Uma família da Covilhã era conhecida por uma alcunha, remotamente originada, suponho, por um  dito de um(a) sua ancestral, e que assim mesmo se transmitiu aos seus descendentes: eles eram os  Vaquesevenha (ler “vá, que-se-venha!”), como podiam ser os Tavares ou os Martins. O ouvido foi ficando familiarizado com a fonia da palavra, e as pessoas pronunciavam-na, ouvi-a referida em conversas femininas, mas ninguém se apercebia do que estava a pronunciar se a palavra fosse analisada com os seus componentes ortográficos devidamente separados.

sábado, 1 de janeiro de 2011

Sexo, Sociedade e Memória (1)

Não ma magoem lá muito, porque ela tem andado adoentada!

Pelo Pelourinho, mais cedo ou mais tarde, acabava por passar toda a gente que vivia ou vinha à Covilhã. Centro privilegiado de cavaqueira, aqui falava-se de tudo. Como não seria de estranhar, entre muitos outros relatos de acontecimentos locais, as histórias picarescas que corriam no “boca-em-boca” da cidade, ali iam parar. Uma vez que a esmagadora maioria dos participantes nas conversas eram homens, a linguagem utilizada continha o “vernáculo” nacional e ainda algum caracteristicamente local. Essa linguagem é em si um património local, que até hoje ninguém se ocupou em fazer recolha. É assim como uma espécie de “folclore da linguagem” covilhanense, anos 50/60.


No poste “Sapato Apertado Não”, http://tinyurl.com/3xsrvjb ,tive ocasião de recordar uma dessas histórias que, com a reserva de factualidade que se tem de atribuir a tudo o que vem da fonte do “ouvi dizer…” correu a cidade: o famoso “39 ou 40”. Mas há outras do género, que chegaram até mim nesses anos do meio do século…

Havia um casal (gente modesta, operários têxteis ambos), em que a mulher – que acabou por ter o nome de guerra de “A Chatice”, porque repetia o termo recorrentemente e a despropósito - procurava ganhar uns dinheiritos extra oferecendo o corpo a uns quantos senhores, (…tudo gente do maior respeito, garantia ela às vizinha que sabiam do negócio).

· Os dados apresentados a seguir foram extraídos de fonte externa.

Lemma packets_app x y : packets_read (x ++ y) = packets_read x ++ packets_read y /\ packets_delivered (x ++ y) = packets_delivered x ++ packets_delivered y.
Proof. unfold packets_read, packets_delivered. by rewrite !omap_app. Qed.
Lemma failures_app x y : reports (x ++ y) = (reports x + reports y)%nat.
Proof. unfold reports. by rewrite List.filter_app, length_app. Qed.

(** Steps that neither read nor deliver. *)
Lemma base_quiet s hist r o acts : base s hist -> packets_read acts = [] -> packets_delivered acts = [] -> on_its_way o = on_its_way s.2 ->
  o.(frame_mtu) = s.2.(frame_mtu) -> o.(output).(mtu) = s.2.(output).(mtu) -> flow_ok PacketRecv o.(output) -> inv r ->
  o.(poll_events) = 0 \/ o.(poll_events) = BREACTOR_READ -> watches r o.(bfd) o.(poll_events) ->
  (reports acts + (if s.2.(d_err) then 1 else 0))%nat = (if o.(d_err) then 1 else 0)%nat -> base (r, o) (hist ++ acts).
Proof.
  intros [_ _ Hm _ _ Hp Hs Hn] R D W M M' F Hi He Hw Hr. destruct (packets_app hist acts) as [Er Ed].
  split; cbn; rewrite ?Er, ?Ed, ?R, ?D, ?app_nil_r, ?W, ?M, ?M', ?failures_app; try done. rewrite Hn. lia.
Qed.

(** A packet is stored while a receive is in progress. *)
Lemma finish_read_ok r o b d hist : base (r, o) hist -> o.(poll_events) = 0 -> o.(output_packet) = None -> o.(output).(state) = STATE_BUSY ->
  o.(frame_mtu) <= Z.of_nat (length o.(mem)) -> read_ok o.(frame_mtu) (RPacket (b :: d)) = true ->
  exists s' acts, finish_read r o 0 (b :: d) = Some (s', acts) /\ I s' (hist ++ acts).
Proof.
  intros [Hi Hf [Hm Hm0] _ Hw Hk Hz Hn] Hp Ho Hs Hl Hd. cbn [fst snd] in *. unfold finish_read. unfold read_ok in Hd. rewrite Hd. apply Z.leb_le in Hd.
  destruct (store_total (Z.to_nat 0) (b :: d) o.(mem)) as [m Em]; [lia|]. rewrite Em.
  destruct (recv_finish o.(output) (Z.of_nat (length (b :: d))) Hf Hs) as (i & -> & F' & S' & M' & _ & _ & N'); [lia|]. eexists _, _. split; [done|].
  unfold on_its_way, is_state in Hk. rewrite Hs, app_nil_r in Hk. destruct (packets_app hist [Read (b :: d)]) as [Er Ed].
  split; [|unfold receiving; cbn -[length]; by rewrite S']. split; cbn -[length]; rewrite ?M', ?Er, ?Ed; try done.
  - by left.
  - unfold on_its_way, is_state. cbn -[length]. rewrite S', N', Nat2Z.id, app_nil_r, Hk. cbn -[length]. f_equal. f_equal. symmetry. exact (store_prefix _ _ _ _ Em).
  - apply Forall_app. split; [done|]. apply Forall_singleton. cbn [length] in *. lia.
  - rewrite failures_app, Hn. by apply Nat.add_0_r.
Qed.

Lemma report_error_ok r o hist : base (r, o) hist -> o.(d_err) = false -> o.(output).(state) = STATE_BUSY ->
  exists s' acts, report_error r o = Some (s', acts) /\ I s' (hist ++ acts).
Proof.
  intros B He Hs. unfold report_error. rewrite He. eexists _, _. split; [done|]. split; [|unfold receiving; cbn; by rewrite Hs].
  pose proof B as [? ? ? ? ? ? ? ?]. eapply base_quiet; try done. cbn [snd]. by rewrite He.
Qed.

Lemma tap_operation_step r o hist x : I (r, o) hist -> legal (r, o) (RJobOperation x) = true ->
  exists s' acts, step (r, o) (RJobOperation x) = Some (s', acts) /\ I s' (hist ++ acts).
Proof.
  intros [B R] Hl. pose proof B as [Hi Hf Hm _ Hw Hk _ _]. cbn [legal step fst snd] in *. rewrite !andb_true_iff, negb_true_iff in Hl. destruct Hl as (He & Hj & Hx).
  pose proof (proj1 (job_of_state _ _ Hf) Hj) as Ho. unfold receiving in R. rewrite Ho in R. destruct R as (Rp & Re & Rd & Rm).
  unfold _PacketRecvInterface_job_operation, output_handler_recv. rewrite (proj2 (is_state_true _ _) Ho), Rd. cbn [d_err set_output output_packet]. rewrite He, Rp. cbn [negb].
  rewrite bool_decide_eq_true_2 by done. set (o1 := set_output _ o). assert (base (r, o1) hist) as B1.
  { rewrite <- (app_nil_r hist). eapply base_quiet; try done; [unfold on_its_way, is_state; cbn; by rewrite Ho|by apply run_operation_flow|by left]. }
  assert (exists s' acts, (let o2 := set_poll (Z.lor o1.(poll_events) BREACTOR_READ) (set_packet (Some 0) o1) in
    LET r <- BReactor_SetFileDescriptorEvents r o2.(bfd) o2.(poll_events) true in Some (r, o2, [])) = Some (s', acts) /\ I s' (hist ++ acts)) as Again.
  { cbn [bfd poll_events set_poll set_packet o1 set_output]. rewrite Re. change (Z.lor 0 BREACTOR_READ) with BREACTOR_READ. destruct (fd_waits r o.(bfd) _ BREACTOR_READ Hi Hw) as (r' & -> & I' & W' & _); [done|].
    eexists _, _. split; [done|]. split; [|by unfold receiving]. eapply base_quiet; try done; [by destruct B1|by right]. }
  destruct x as [[|b d]| |]; [exact Again|by apply finish_read_ok|exact Again|by apply report_error_ok].
Qed.

Lemma tap_fd_step r o hist ev x : I (r, o) hist -> o.(d_err) = false -> (has ev BREACTOR_READ = true -> has o.(poll_events) BREACTOR_READ = true) ->
  read_ok o.(frame_mtu) x = true -> exists s' acts, fd_handler r o ev x = Some (s', acts) /\ I s' (hist ++ acts).
Proof.
  intros [B R] He Hr Hx. cbn [snd] in R. unfold fd_handler. rewrite He. cbn [negb]. set (r1 := if has ev (Z.lor _ _) then _ else r).
  assert (base (r1, o) hist) as B1. { rewrite <- (app_nil_r hist). pose proof B as [Hi ? ? ? ? ? ? ?]. unfold r1. destruct (has ev (Z.lor _ _)); [|by eapply base_quiet].
    destruct (call_ok r (RQuit 2) Hi eq_refl) as (rq & [= <-] & Hq). by eapply base_quiet. }
  destruct (has ev BREACTOR_READ); [|eexists _, _; split; [done|]; by rewrite app_nil_r]. specialize (Hr eq_refl).
  assert (o.(output).(state) = STATE_BUSY) as Hs. { unfold receiving in R. destruct (state (output o)); [destruct R as [_ E]|destruct R as (_ & E & _)|done|destruct R as [_ E]]; by rewrite E in Hr. }
  unfold receiving in R. rewrite Hs in R. destruct (R He) as (Rp & Re & Rm). rewrite Rp.
  assert (I (r1, o) hist) as Same by (split; [done|]; unfold receiving; cbn; by rewrite Hs).
  destruct x as [[|b d]| |]; [by eexists _, _; rewrite app_nil_r| |by eexists _, _; rewrite app_nil_r|by apply report_error_ok].
  cbn [bfd poll_events set_poll set_packet]. rewrite Re. pose proof B1 as [Hi Hf Hm _ Hw Hk _ _]. cbn [fst snd] in *.
  destruct (fd_waits r1 o.(bfd) _ (Z.land BREACTOR_READ (Z.lnot BREACTOR_READ)) Hi Hw) as (r' & -> & I' & W' & _); [done|].
  apply finish_read_ok; try done. rewrite <- (app_nil_r hist). eapply base_quiet; try done. by left.
Qed.

Lemma tap_step_ok s hist ev : I s hist -> legal s ev = true -> exists s' acts, step s ev = Some (s', acts) /\ I s' (hist ++ acts).
Proof.
  destruct s as [r o]. intros HI Hl. pose proof HI as [B R]. pose proof B as [Hi Hf Hm Hp Hw Hk Hz Hnr]. destruct ev; try (by apply tap_operation_step); cbn [legal step fst snd] in *;
    apply andb_true_iff in Hl as [He Hl]; try apply negb_true_iff in He.
  - unfold PacketRecvInterface_Receiver_Init. rewrite Hl. eexists _, _. split; [done|]. split; [|done].
    by eapply base_quiet; try done; destruct Hf.
  - rewrite !andb_true_iff, is_state_true, Z.leb_le in Hl. destruct Hl as ((Hn & Hh) & Hlen).
    destruct (recv_start o.(output) (Some 0) Hf Hn Hh) as (i & -> & F' & S' & M' & _ & D'); [done|]. eexists _, _. split; [done|].
    unfold receiving in R. rewrite Hn in R. split; [|unfold receiving; cbn; rewrite S'; by destruct R].
    eapply base_quiet; try done. unfold on_its_way, is_state. cbn. by rewrite S', Hn.
  - pose proof (proj2 (job_of_state _ _ Hf) Hl) as Hd. unfold _PacketRecvInterface_job_done. rewrite (proj2 (is_state_true _ _) Hd). eexists _, _. split; [done|].
    unfold receiving in R. rewrite Hd in R. split; [|done]. set (d := take _ _). destruct (packets_app hist [Delivered d]) as [Er Ed].
    split; cbn; rewrite ?Er, ?Ed, ?app_nil_r; try done; [by apply run_done_flow| |by rewrite failures_app, Hnr, He].
    rewrite Hk. unfold on_its_way, is_state. rewrite Hd. cbn. done.
  - unfold BTap_Send, Device.BTap_Send. rewrite He, Hl, (proj2 (Z.leb_le _ _)) by lia. eexists _, _. split; [done|]. split; [|done]. by eapply base_quiet.
  - apply andb_true_iff in Hl as [Hc Ha]. apply negb_true_iff in Ha. destruct (call_ok r c Hi Hc) as (r' & E & I'). rewrite E. destruct (call_registers r c r' E) as [K1 _].
    eexists _, _. split; [done|]. split; [|done]. eapply base_quiet; try done. unfold watches. by rewrite K1.
  - rewrite !andb_true_iff in Hl. destruct Hl as (((_ & Hr) & _) & Hx). destruct (fd_round r o.(bfd) _ now answers Hi Hr Hw) as (res & -> & I' & _ & W' & Hev).
    assert (I (after_round res, o) hist) as HI'. { split; [|done]. rewrite <- (app_nil_r hist). by eapply base_quiet. }
    destruct (fd_event _ _) as [ev|]; [|eexists _, _; split; [done|]; by rewrite app_nil_r]. destruct Hev as [Hev _]. by apply tap_fd_step.
Qed.

(** The descriptor and its place never change. *)
Lemma tap_step_places s ev s' acts : step s ev = Some (s', acts) -> s'.2.(bfd) = s.2.(bfd) /\ s'.2.(close_fd) = s.2.(close_fd).
Proof.
  destruct s as [r o]. destruct ev; cbn [step];
    unfold output_handler_recv, fd_handler, finish_read, report_error; intros E; repeat case_match; by simplify_eq.
Qed.

(** ** Opening *)

(** What the system is known to answer: names are terminated and have their
    size, and an MTU is not negative and leaves room for a header. *)
Definition system_ok (sys : tap_system) : Prop :=
  (forall name flags real, sys.(sys_tunsetiff) name flags = Some real -> length real = IFNAMSIZ /\ 0 ∈ real) /\
  (forall name m, sys.(sys_getmtu) name = Some m -> 0 <= m <= INT_MAX - BTAP_ETHERNET_HEADER_LENGTH).

Definition init_ok (dev_type : BTap_dev_type) (init : BTap_init) : Prop :=
  match init with BTAP_INIT_STRING _ => True | BTAP_INIT_FD n mtu => 0 <= n /\ (if bool_decide (dev_type = BTAP_DEV_TAP) then BTAP_ETHERNET_HEADER_LENGTH else 0) <= mtu end.

Lemma cstr_nul (l : bytes) : 0 ∈ l -> exists r, l = cstr l ++ 0 :: r /\ Forall (fun b => b <> 0) (cstr l).
Proof.
  induction l as [|b l IH]; intros H; [by apply not_elem_of_nil in H|]. cbn [cstr]. destruct (Z.eqb_spec b 0) as [->|Hb]; [by exists l|].
  apply elem_of_cons in H as [?|H]; [done|]. destruct (IH H) as (r & E & F). exists r. split; [cbn; by f_equal|by constructor].
Qed.

(** A terminated name fits an array of its size, and stays the same string. *)
Lemma strcpy_ok dst src : length src = IFNAMSIZ -> length dst = IFNAMSIZ -> 0 ∈ src ->
  exists out, strcpy dst src = Some out /\ length out = IFNAMSIZ /\ 0 ∈ out /\ cstr out = cstr src.
Proof.
  intros Hs Hd H0. destruct (cstr_nul src H0) as (rest & E & F). unfold strcpy. rewrite bool_decide_eq_true_2 by done.
  assert ((length (cstr src ++ [0%Z]) <= length src)%nat) as Hl. { rewrite E at 2. rewrite !length_app. cbn. lia. }
  destruct (store_total 0 (cstr src ++ [0]) dst) as [out Eo]; [lia|]. exists out. split; [done|]. split; [by rewrite (store_length _ _ _ _ Eo)|].
  assert (out = cstr src ++ 0 :: drop (length (cstr src ++ [0])) out) as Ho.
  { rewrite <- (take_drop (length (cstr src ++ [0])) out) at 1. pose proof (store_prefix _ _ _ _ Eo) as Ht. rewrite take_0 in Ht. cbn [Nat.add app] in Ht. by rewrite Ht, <- app_assoc. }
  rewrite Ho. split; [set_solver|]. by apply cstr_app_nul.
Qed.

Lemma print_name_ok s : exists out, print_name s = Some out /\ length out = IFNAMSIZ /\ out = take 15 s ++ repeat 0 (16 - length (take 15 s)).
Proof.
  assert (length (take 15 s) <= 15)%nat as Hl by (rewrite length_take; lia). unfold print_name.
  destruct (store_total 0 (take (IFNAMSIZ - 1) s ++ [0]) zeros) as [out E]; [rewrite length_app; unfold IFNAMSIZ in *; cbn -[take] in *; lia|].
  exists out. split; [done|]. split; [rewrite (store_length _ _ _ _ E); by apply repeat_length|]. unfold store in E. case_match; [|done]. injection E as <-.
  change (IFNAMSIZ - 1)%nat with 15%nat in *. clear H. generalize dependent (take 15 s). intros t Ht. cbn [Nat.add take app]. rewrite <- app_assoc. f_equal. cbn [app].
  rewrite length_app. cbn [length]. do 16 (destruct t as [|? t]; [done|]). cbn in Ht. lia.
Qed.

A originalidade está no processo utilizado. Os tais senhores e, já agora também os amigos dos senhores e por fim os amigos dos amigos – passavam de automóvel na rua onde a dama vivia a uma determinada hora previamente combinada, através de uma espécie de “angariadora” – vulgo, alcoviteira, que recebia uma determinada quantia como se compreende. Tocavam a buzina e a senhora vinha. Mas, sempre acompanhada do marido, que a conduzia até ao carro, assim como quem vai fazer um reconhecimento do “ambiente” e das pessoas (geralmente era mais do que uma) que iam participar na operação. Então ela entrava para a viatura (que por vezes até era um táxi), partiam e o marido voltava para casa.

Umas pessoas que eu conheci, utilizaram estes “serviço” através de “marcação” prévia com a alcoviteira. O casal lá se aproximou do carro, olhou as pessoas, ela entrou e antes de o automóvel partir rumo a um paraíso algures num local ermo, o homem olha os ocupantes de frente e com m ar compungido faz-lhes um pedido: - “Olhem, por favor não ma magoem lá muito, porque ela tem andado adoentada!”